[Opening Extracted entries section]
(** * Investment advisory application: portfolio controller, transaction
      route, middleware, risk questionnaire and dashboard overview

    A shallow embedding of
      - backend/src/controllers/portfolioController.ts (handlers over the
        Prisma store),
      - backend/src/routes/portfolios.ts (validation chain and routing),
      - backend/src/middleware (error handler, authentication) and the token
        generators of authController.ts,
      - the risk questionnaire component (calculateRiskProfile and the
        handlers of its buttons),
      - the portfolio overview component with the chart and the metrics panel
        it renders (mockPortfolio, mockMetrics, mockData, PerformanceMetrics),
    followed by the properties the written specification states about them
    and further properties of the same code.

    Conventions.  A JavaScript [number] is an exact rational ([Q]): rounding
    is not modelled, and the one place where the source can divide by zero
    (the risk score) goes through [jsnum], which keeps NaN and the two
    infinities apart.  A table with a primary key is a finite map from the
    key to the row; the transaction table, which the controller only appends
    to and scans, is a list in insertion order.  Values the database
    generates (row ids, timestamps) come from an environment record.
    Failures of the database client itself are not modelled: a handler either
    answers or throws one of its own errors. *)

From Stdlib Require Import QArith Qabs Qminmax Lqa.
From stdpp Require Import gmap strings list sorting.

#[local] Set Warnings "-clear-no-such-hyp".

Local Open Scope Q_scope.
Local Open Scope string_scope.
Local Open Scope list_scope.

(** ** Rows (backend/src/types/index.ts and the columns the controller writes) *)

Module Portfolio.
Record t := mk {
  id : string;
  userId : string;
  name : string;
  createdAt : nat
}.
End Portfolio.

Module Position.
Record t := mk {
  id : string;
  portfolioId : string;
  symbol : string;
  shares : Q;
  averagePrice : Q;
  currentPrice : Q;
  marketValue : Q;
  costBasis : Q;
  gain : Q;
  gainPercent : Q;
  weight : Q
}.
End Position.

Module Transaction.
Record t := mk {
  id : string;
  portfolioId : string;
  userId : string;
  symbol : string;
  type : string;
  shares : Q;
  price : Q;
  total : Q;
  fees : Q;
  notes : option string;
  date : nat
}.
End Transaction.

(** ** Request bodies, as the handlers destructure them *)

Module PositionBody.
Record t := mk {
  symbol : string;
  shares : Q;
  averagePrice : Q
}.
End PositionBody.

Module TransactionBody.
Record t := mk {
  symbol : string;
  type : string;
  shares : Q;
  price : Q;
  fees : option Q;      (* [fees = 0] when absent *)
  notes : option string
}.
End TransactionBody.

(** ** The store behind the Prisma client *)

Record Store := mkStore {
  portfolios : gmap string Portfolio.t;               (* key: id *)
  positions : gmap (string * string) Position.t;      (* key: portfolioId_symbol *)
  transactions : list Transaction.t                   (* insertion order *)
}.

Definition emptyStore : Store := mkStore ∅ ∅ [].

(** What the database supplies on a create: the new row's id and the clock. *)
Record Env := mkEnv {
  newId : string;
  now : nat
}.

(** ** Responses *)

(** Modelled from the spec: the error kinds of its section 7.  No source
    file declares them; the controller itself only throws [Error(message)]. *)
Inductive ErrorKind :=
  | InsufficientSharesError
  | InsufficientDataError
  | InvalidTransactionError.

Inductive Data :=
  | DNull
  | DPortfolioList (l : list (Portfolio.t * list Position.t * (nat * nat)))
  | DPortfolioDetail (p : Portfolio.t) (ps : list Position.t) (ts : list Transaction.t)
  | DPortfolio (p : option Portfolio.t)
  | DPosition (p : option Position.t)
  | DPositionList (l : list Position.t)
  | DTransaction (t : Transaction.t)
  | DTransactionList (l : list Transaction.t).

Record ApiResponse := mkResponse {
  success : bool;
  data : Data;
  message : string
}.

Inductive Outcome :=
  | Sent (status : nat) (response : ApiResponse)   (* res.status(n).json(response) *)
  | Thrown (msg : string)                          (* throw new Error(msg) *)
  | Rejected (e : ErrorKind).                      (* stopped by a middleware *)

(** ** express-validator rules used by the routes *)

Module Validator.

Definition is_space (c : Ascii.ascii) : bool :=
  match Ascii.nat_of_ascii c with
  | 32 | 9 | 10 | 11 | 12 | 13 => true
  | _ => false
  end%nat.

Fixpoint dropSpaces (s : string) : string :=
  match s with
  | EmptyString => EmptyString
  | String c s' => if is_space c then dropSpaces s' else s
  end.

(** [trim()]: white space removed at both ends. *)
Definition trim (s : string) : string :=
  String.rev (dropSpaces (String.rev (dropSpaces s))).

(** [isLength({ min, max })] *)
Definition isLength (min max : nat) (s : string) : bool :=
  (min <=? String.length s)%nat && (String.length s <=? max)%nat.

(** [isIn(values)] *)
Definition isIn (values : list string) (s : string) : bool :=
  existsb (String.eqb s) values.

(** [isFloat({ min })] on a numeric body field. *)
Definition isFloat (min : Q) (x : Q) : bool := Qle_bool min x.

End Validator.

(** ** Queries of the Prisma client the controller uses *)

Definition owner (db : Store) (pid : string) : option string :=
  Portfolio.userId <$> portfolios db !! pid.

(** [prisma.portfolio.findFirst({ where: { id, userId } })] *)
Definition portfolio_findFirst (id user : string) (db : Store) : option Portfolio.t :=
  match portfolios db !! id with
  | Some p => if decide (Portfolio.userId p = user) then Some p else None
  | None => None
  end.

(** ** portfolioController.ts *)

Definition addTransaction (env : Env) (user id : string)
    (body : TransactionBody.t) (db : Store) : Store * Outcome :=
  let symbol := TransactionBody.symbol body in
  let type := TransactionBody.type body in
  let shares := TransactionBody.shares body in
  let price := TransactionBody.price body in
  let fees := default 0 (TransactionBody.fees body) in
  let notes := TransactionBody.notes body in
  (* Verify portfolio belongs to user *)
  match portfolio_findFirst id user db with
  | None => (db, Thrown "Portfolio not found")
  | Some _ =>
      let total := shares * price + fees in
      let transaction :=
        Transaction.mk (newId env) id user symbol type shares price total fees
                       notes (now env) in
      (mkStore (portfolios db) (positions db) (transactions db ++ [transaction]),
       Sent 201 (mkResponse true (DTransaction transaction)
                            "Transaction added successfully"))
  end.

(** ** routes/portfolios.ts *)

(** [transactionValidation]: the messages of the rules that fail. *)
Definition transactionValidation (body : TransactionBody.t) : list string :=
  (if Validator.isLength 1 10 (Validator.trim (TransactionBody.symbol body))
   then [] else ["Symbol is required"]) ++
  (if Validator.isIn ["BUY"; "SELL"] (TransactionBody.type body)
   then [] else ["Transaction type must be BUY or SELL"]) ++
  (if Validator.isFloat (1 # 10000) (TransactionBody.shares body)
   then [] else ["Shares must be a positive number"]) ++
  (if Validator.isFloat (1 # 100) (TransactionBody.price body)
   then [] else ["Price must be a positive number"]) ++
  (match TransactionBody.fees body with
   | None => []                                        (* optional() *)
   | Some f => if Validator.isFloat 0 f
               then [] else ["Fees must be a non-negative number"]
   end).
[Closing Extracted entries section]
Only the number is wanted: how many lines in the listing contain the word "table"?

2